### DATA FOR ANALYSIS:

(* ===== verification/DrivenApp.v ===== *)
(** * The application's side of a driven connection
    ([endpoint/driven.rs], [handle.rs], [oxiquic-core/src/stats.rs])

    [DrivenConnection]: opening and accepting streams and closing, against the driver of
    [Driven]; the stream wrappers; the statistics snapshot.  A call that awaits a channel
    is [None] while it waits. *)

From stdpp Require Import gmap.
From S2P Require Import Prelude OrdMap CoreTypes Coding FrameCodec ParamsCodec PacketSpace SentPackets Floats.
From S2P Require Import Streams FlowControl Recovery Congestion Bbr CidPool Packet Config Multipath Connection.
From S2P Require Import ConnRecovery ConnHandshake ConnRecv ConnSend Mpsc Endpoint Driven.

Section app.
Context {env : QuicEnv} {M : Mpsc}.

Notation conn := (Connection env).
Notation Drivn := (Driven (env := env)).
Notation Commands := (Chan (Z * WriteCmd)).

(** ** Handles *)

(** [SendStreamHandle::reset] and [RecvStreamHandle::stop_sending]: [send(..).await]. *)
Definition send_command (tx : Commands) (stream : Z) (cmd : WriteCmd) : option (result OxiQuicError unit) * Commands :=
  match try_send tx (stream, cmd) with
  | (SendOk, tx) => (Some (Ok tt), tx)
  | (SendClosed, tx) => (Some (Err EConnection), tx)
  | (SendFull, tx) => (None, tx)
  end.
Definition handle_reset (tx : Commands) (stream error_code : Z) := send_command tx stream (WcReset error_code).
Definition handle_stop_sending (tx : Commands) (stream error_code : Z) := send_command tx stream (WcStopSending error_code).

(** [poll_flush]: nothing to do. *)
Definition poll_flush : Poll (option unit) := Ready (Some tt).

(** [write], [finish] and [read] of the wrappers: the polls of [tokio::io], an I/O error
    turned into the transport's. *)
Definition stream_write (tx : Commands) (stream : Z) (data : list Z) : option (result OxiQuicError nat) * Commands :=
  match poll_write tx stream data with
  | (Ready (Some n), tx) => (Some (Ok n), tx)
  | (Ready None, tx) => (Some (Err EIo), tx)
  | (Pending, tx) => (None, tx)
  end.
Definition stream_finish (tx : Commands) (stream : Z) : option (result OxiQuicError unit) * Commands :=
  match poll_shutdown tx stream with
  | (Ready (Some _), tx) => (Some (Ok tt), tx)
  | (Ready None, tx) => (Some (Err EIo), tx)
  | (Pending, tx) => (None, tx)
  end.
Definition stream_read (h : RecvStreamHandle) (rx : Chan (list Z)) (room : nat)
    : option (result OxiQuicError (list Z)) * (RecvStreamHandle * Chan (list Z)) :=
  let '(r, st) := poll_read h rx room in (match r with Ready bytes => Some (Ok bytes) | Pending => None end, st).

(** [BiStream]: a stream, the channel of its data, and its reading state. *)
Record BiStream := mkBiStream { bi_stream : Z; bi_data : nat; bi_recv : RecvStreamHandle }.

(** ** DrivenConnection *)

(** [open_bidi_stream]: the request, the driver's turn that takes it, the answer.  A
    driver that has stopped has dropped the request's receiver. *)
Definition open_stream (e : bool -> list Reading -> DrivenEvent) (rs : list Reading) (d : Drivn) : option (result OxiQuicError BiStream * Drivn) :=
  if closed_flag d then Some (Err EConnection, d)
  else
    t ← driven_turn d (e true rs);
    Some (match reply t with Some (sid, ch) => Ok (mkBiStream sid ch recv_handle_new) | None => Err EConnection end, after t).
Definition open_bidi_stream := open_stream EvOpenBidi.
Definition open_uni_stream := open_stream EvOpenUni.

Definition accept_result (r : TryRecv (Z * nat)) (closed : bool) : option (result OxiQuicError BiStream) :=
  match r with
  | RecvItem (sid, ch) => Some (Ok (mkBiStream sid ch recv_handle_new))
  | RecvDisconnected => Some (Err EConnection)
  | RecvEmpty => if closed then Some (Err EConnection) else None
  end.
Definition accept_bidi_stream (d : Drivn) : option (result OxiQuicError BiStream) * Drivn :=
  let '(r, q) := try_recv (accept_bidi d) in (accept_result r (closed_flag d), d <| accept_bidi := q |>).
Definition accept_uni_stream (d : Drivn) : option (result OxiQuicError BiStream) * Drivn :=
  let '(r, q) := try_recv (accept_uni d) in (accept_result r (closed_flag d), d <| accept_uni := q |>).

Definition driven_is_closed (d : Drivn) : bool := closed_flag d.

(** [close]: the request, and the turn that takes it. *)
Definition driven_close (code : Z) (reason : list Z) (before after_ : list Reading) (d : Drivn) : option (result OxiQuicError unit * Drivn) :=
  if closed_flag d then Some (Err EConnection, d)
  else t ← driven_turn d (EvClose (Some (code, reason)) before after_); Some (Ok tt, after t).

(** ** Statistics *)

Record ConnectionStats := mkStats {
  st_rtt : Z; st_min_rtt : Z; st_smoothed_rtt : Z; st_rtt_variance : Z;
  st_bytes_sent : Z; st_bytes_recv : Z; st_packets_sent : Z; st_packets_recv : Z; st_packets_lost : Z;
  st_congestion_window : Z; st_streams_opened : Z; st_streams_closed : Z
}.

Definition loss_rate (s : ConnectionStats) : f64 :=
  if st_packets_sent s =? 0 then f_zero else f_div (f_of_Z (st_packets_lost s)) (f_of_Z (st_packets_sent s)).
Definition streams_active (s : ConnectionStats) : Z := sat_sub (st_streams_opened s) (st_streams_closed s).
Definition goodput_bytes (s : ConnectionStats) : Z := sat_sub (st_bytes_recv s) (sat_mul (st_packets_recv s) 50).

Definition stats (c : conn) : ConnectionStats :=
  mkStats (Rtt.latest_rtt (rtt c)) (Rtt.min_rtt (rtt c)) (Rtt.smoothed_rtt (rtt c)) (Rtt.rttvar (rtt c))
    (bytes_sent c) (bytes_recv c) (packets_sent c) (packets_recv c) (packets_lost c)
    (ctl_congestion_window (congestion c)) (next_bidi_index c) 0.

Definition ping (d : Driver (env := env)) : Z := st_smoothed_rtt (stats (dconn d)).
Definition streams_opened (d : Driver (env := env)) : Z := st_streams_opened (stats (dconn d)).
Definition streams_closed (d : Driver (env := env)) : Z := st_streams_closed (stats (dconn d)).

End app.

(** ** Accepting *)

Section accepting.
Context {env : QuicEnv} {M : Mpsc} {LM : LawfulMpsc M}.

Notation Drivn := (Driven (env := env)).

Definition fresh_bidi (d : Drivn) (sid : Z) : Prop := StreamId.direction sid = Bidirectional /\ read_senders d !! sid = None.

(** What surfacing a new stream does to the queue and the channels. *)
Lemma surface_fresh (d : Drivn) sid :
  fresh_bidi d sid -> rx_alive (view (accept_bidi d)) = true ->
  let d' := surface_stream d sid in
  let full := (capacity (view (accept_bidi d)) <=? length (items (view (accept_bidi d))))%nat in
  view (accept_bidi d') = mkQueue (items (view (accept_bidi d)) ++ if full then [] else [(sid, length (data_channels d))])
    (capacity (view (accept_bidi d))) true (tx_alive (view (accept_bidi d))) /\
  (exists q, data_channels d' = data_channels d ++ [q] /\ rx_alive (view q) = negb full /\ items (view q) = []) /\
  read_senders d' = <[sid := length (data_channels d)]> (read_senders d).
Proof.
  intros [Hb Hf] Ha. unfold surface_stream, new_data_channel, insert_sender. cbn. rewrite Hf, bool_decide_true by done. cbn.
  pose proof (view_try_send _ (accept_bidi d) (sid, length (data_channels d))) as [E1 E2].
  destruct (try_send (accept_bidi d) _) as [r q]. cbn in E1, E2. unfold queue_send in E1, E2. rewrite Ha in E1, E2. cbn in E1, E2.
  pose proof (view_channel (list Z) DATA_CHANNEL) as Vc.
  destruct (Nat.leb_spec (capacity (view (accept_bidi d))) (length (items (view (accept_bidi d))))); cbn in E1, E2; subst r; cbn.
  - rewrite E2, app_nil_r. split; [destruct (view (accept_bidi d)); cbn in *; by subst |]. split; [| done].
    exists (drop_rx (channel DATA_CHANNEL)). rewrite view_drop_rx, Vc. split; [| done].
    rewrite alter_app_r_alt, Nat.sub_diag by lia. done.
  - rewrite E2. split; [done |]. split; [| done]. exists (channel DATA_CHANNEL). by rewrite Vc.
Qed.

(** A stream beyond the capacity of the accept queue: its sender leads to a channel nobody
    reads. *)
Definition lost_stream (d : Drivn) (sid : Z) : Prop :=
  exists ch q, read_senders d !! sid = Some ch /\ data_channels d !! ch = Some q /\ rx_alive (view q) = false /\ items (view q) = [].

Lemma surface_keeps_lost (d : Drivn) sid sid' :
  fresh_bidi d sid -> rx_alive (view (accept_bidi d)) = true -> lost_stream d sid' -> lost_stream (surface_stream d sid) sid'.
Proof.
  intros Hf Ha (ch & q & E1 & E2 & E3 & E4). destruct (surface_fresh d sid Hf Ha) as (_ & (q' & Ec & _) & Es). exists ch, q.
  assert (sid <> sid') by (destruct Hf; congruence).
  rewrite Es, lookup_insert_ne, Ec, lookup_app_l by (done || by eapply lookup_lt_Some). done.
Qed.

Lemma surface_many (sids : list Z) (d : Drivn) :
  NoDup sids -> Forall (fresh_bidi d) sids -> rx_alive (view (accept_bidi d)) = true ->
  (length (items (view (accept_bidi d))) <= capacity (view (accept_bidi d)))%nat ->
  let d' := fold_left surface_stream sids d in
  items (view (accept_bidi d')) =
    take (capacity (view (accept_bidi d))) (items (view (accept_bidi d)) ++ zip sids (seq (length (data_channels d)) (length sids))) /\
  (forall sid', lost_stream d sid' -> sid' ∉ sids -> lost_stream d' sid') /\
  (forall i sid, sids !! i = Some sid -> (capacity (view (accept_bidi d)) <= length (items (view (accept_bidi d))) + i)%nat -> lost_stream d' sid).
Proof.
  revert d. induction sids as [| sid sids IH]; intros d Hnd Hf Ha Hl; cbn [fold_left].
  { rewrite app_nil_r, take_ge by lia. split_and!; [done.. |]. by intros i sid E. }
  apply NoDup_cons in Hnd as [Hni Hnd]. apply Forall_cons in Hf as [Hf Hfs].
  destruct (surface_fresh d sid Hf Ha) as (Eq & (q & Ec & Er & Ei) & Es). set (d1 := surface_stream d sid) in *.
  set (cap := capacity (view (accept_bidi d))) in *. set (its := items (view (accept_bidi d))) in *.
  assert (Hfs1 : Forall (fresh_bidi d1) sids).
  { apply Forall_forall. intros x Hx. apply (proj1 (Forall_forall _ _) Hfs) in Hx as Hx'. destruct Hx' as [Hb Hs]. split; [done |].
    rewrite Es, lookup_insert_ne; [done |]. by intros ->. }
  assert (Hlen : length (data_channels d1) = S (length (data_channels d))) by (rewrite Ec, length_app; cbn; lia).
  specialize (IH d1 Hnd Hfs1). rewrite Eq in IH. cbn [rx_alive items capacity] in IH. specialize (IH eq_refl). rewrite Hlen in IH.
  destruct (Nat.leb_spec cap (length its)) as [Hge | Hlt].
  - destruct IH as (I1 & I2 & I3); [rewrite app_nil_r; lia |]. rewrite app_nil_r in *. split_and!.
    + rewrite I1, !take_app_ge by lia. replace (cap - length its)%nat with 0%nat by lia. done.
    + intros s' Hs' Hni'. apply I2; [by apply surface_keeps_lost | set_solver].
    + intros [| i] x E Hi; [| apply (I3 i x E); cbn in *; lia]. injection E as <-. apply I2; [| done].
      exists (length (data_channels d)), q. rewrite Es, lookup_insert_eq, Ec, lookup_app_r, Nat.sub_diag by lia. done.
  - destruct IH as (I1 & I2 & I3); [rewrite length_app; cbn; lia |]. split_and!.
    + rewrite I1, <- app_assoc. done.
    + intros s' Hs' Hni'. apply I2; [by apply surface_keeps_lost | set_solver].
    + intros [| i] x E Hi; [cbn in *; lia |]. apply (I3 i x E). rewrite length_app. cbn in *. lia.
Qed.

(** The streams a number of calls to [accept_bidi_stream] return. *)
Fixpoint accept_streams (n : nat) (d : Drivn) : list BiStream :=
  match n with
  | O => []
  | S n => match accept_bidi_stream d with (Some (Ok b), d) => b :: accept_streams n d | _ => [] end
  end.

Lemma accept_streams_items n (d : Drivn) :
  (n <= length (items (view (accept_bidi d))))%nat ->
  accept_streams n d = map (fun e => mkBiStream e.1 e.2 recv_handle_new) (take n (items (view (accept_bidi d)))).
Proof.
  revert d. induction n as [| n IH]; intros d Hn; [done |]. cbn [accept_streams]. unfold accept_bidi_stream.
  destruct (view_try_recv _ (accept_bidi d)) as [E1 E2]. destruct (try_recv (accept_bidi d)) as [r q]. cbn in E1, E2. unfold queue_recv in E1, E2.
  destruct (items (view (accept_bidi d))) as [| [sid ch] l] eqn:El; [cbn in Hn; lia |]. cbn in E1, E2. subst r. cbn. f_equal.
  rewrite IH; cbn; rewrite E2; cbn; [done | cbn in Hn; lia].
Qed.

(** Forwarding to a lost stream takes its bytes from the connection; they reach nobody. *)
Lemma forward_lost (d : Drivn) sid :
  lost_stream d sid ->
  dv_conn (forward_stream d sid) = (read_stream (dv_conn d) sid).2 /\
  exists ch q, read_senders d !! sid = Some ch /\ data_channels (forward_stream d sid) !! ch = Some q /\ items (view q) = [] /\ rx_alive (view q) = false.
Proof.
  intros (ch & q & E1 & E2 & E3 & E4). split; [apply forward_stream_conn |]. unfold forward_stream.
  destruct (read_stream (dv_conn d) sid) as [[[bytes fin] |] c]; [| by exists ch, q]. cbn. rewrite E1. cbn.
  assert (Hs : forall b, items (view (try_send q b).2) = [] /\ rx_alive (view (try_send q b).2) = false).
  { intros b. destruct (view_try_send _ q b) as [_ ->]. unfold queue_send. by rewrite E3. }
  set (d1 := if negb (length bytes =? 0)%nat then _ else _).
  assert (H1 : read_senders d1 !! sid = Some ch /\ exists q1, data_channels d1 !! ch = Some q1 /\ items (view q1) = [] /\ rx_alive (view q1) = false).
  { unfold d1. destruct (negb _); cbn; rewrite ?E1; cbn; (split; [done |]); [| by exists q]. rewrite list_lookup_alter_eq, E2. exists (try_send q bytes).2. split; [done | apply Hs]. }
  destruct H1 as (R1 & q1 & Q1 & Q2 & Q3). destruct fin; [| by exists ch, q1]. unfold remove_sender. rewrite R1. exists ch, (drop_tx q1). cbn.
  rewrite list_lookup_alter_eq, Q1. cbn. by rewrite view_drop_tx.
Qed.

(** The peer opens streams faster than the application accepts them: [accept_bidi_stream]
    returns the first 64 in order, each with a channel of its own; every stream beyond is
    lost without notice, and the data that arrives on it is taken from the connection and
    dropped. *)
Theorem accept_overflow_loses_streams (d : Drivn) (sids : list Z) :
  NoDup sids -> Forall (fresh_bidi d) sids -> view (accept_bidi d) = mkQueue [] ACCEPT_CHANNEL true true ->
  let d' := fold_left surface_stream sids d in
  accept_streams (Nat.min ACCEPT_CHANNEL (length sids)) d' =
    map (fun e => mkBiStream e.1 e.2 recv_handle_new) (take ACCEPT_CHANNEL (zip sids (seq (length (data_channels d)) (length sids)))) /\
  (forall i sid, sids !! i = Some sid -> (ACCEPT_CHANNEL <= i)%nat ->
     dv_conn (forward_stream d' sid) = (read_stream (dv_conn d') sid).2 /\
     exists ch q, read_senders d' !! sid = Some ch /\ data_channels (forward_stream d' sid) !! ch = Some q /\
       items (view q) = [] /\ rx_alive (view q) = false).
Proof.
  intros Hnd Hf Hv d'. destruct (surface_many sids d Hnd Hf) as (I1 & _ & I3); [by rewrite Hv | rewrite Hv; cbn; lia |].
  fold d' in I1, I3. rewrite Hv in I1, I3. cbn [items capacity app length] in I1, I3. split.
  - assert (Hz : length (zip sids (seq (length (data_channels d)) (length sids))) = length sids) by (rewrite length_zip_with, length_seq; lia).
    rewrite accept_streams_items by (rewrite I1, length_take, Hz; lia). rewrite I1, take_take. f_equal.
    destruct (Nat.le_gt_cases ACCEPT_CHANNEL (length sids)); [f_equal; lia | by rewrite !take_ge by lia].
  - intros i sid Ei Hi. apply forward_lost, (I3 i); [done | lia].
Qed.

End accepting.

(** ** Statistics *)

(** The snapshot of a new connection: the smoothed round-trip time is the initial
    estimate, not zero; and no stream ever counts as closed. *)
Theorem stats_streams {env : QuicEnv} (c : Connection env) :
  0 <= next_bidi_index c -> streams_active (stats c) = next_bidi_index c /\ st_streams_closed (stats c) = 0.
Proof. intros H. unfold streams_active, stats, sat_sub. cbn. lia. Qed.

Theorem ping_before_ack {env : QuicEnv} (d : Driver (env := env)) : rtt (dconn d) = Rtt.new -> ping d = 333 * MILLIS.
Proof. unfold ping, stats. cbn. by intros ->. Qed.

### EXERCISE OBJECTIVE:
Output exactly the lines of the data that run from the one containing "- intros i sid" to the very last line, and no others.

### THE ANSWER:
  - intros i sid Ei Hi. apply forward_lost, (I3 i); [done | lia].
Qed.

End accepting.

(** ** Statistics *)

(** The snapshot of a new connection: the smoothed round-trip time is the initial
    estimate, not zero; and no stream ever counts as closed. *)
Theorem stats_streams {env : QuicEnv} (c : Connection env) :
  0 <= next_bidi_index c -> streams_active (stats c) = next_bidi_index c /\ st_streams_closed (stats c) = 0.
Proof. intros H. unfold streams_active, stats, sat_sub. cbn. lia. Qed.

Theorem ping_before_ack {env : QuicEnv} (d : Driver (env := env)) : rtt (dconn d) = Rtt.new -> ping d = 333 * MILLIS.
Proof. unfold ping, stats. cbn. by intros ->. Qed.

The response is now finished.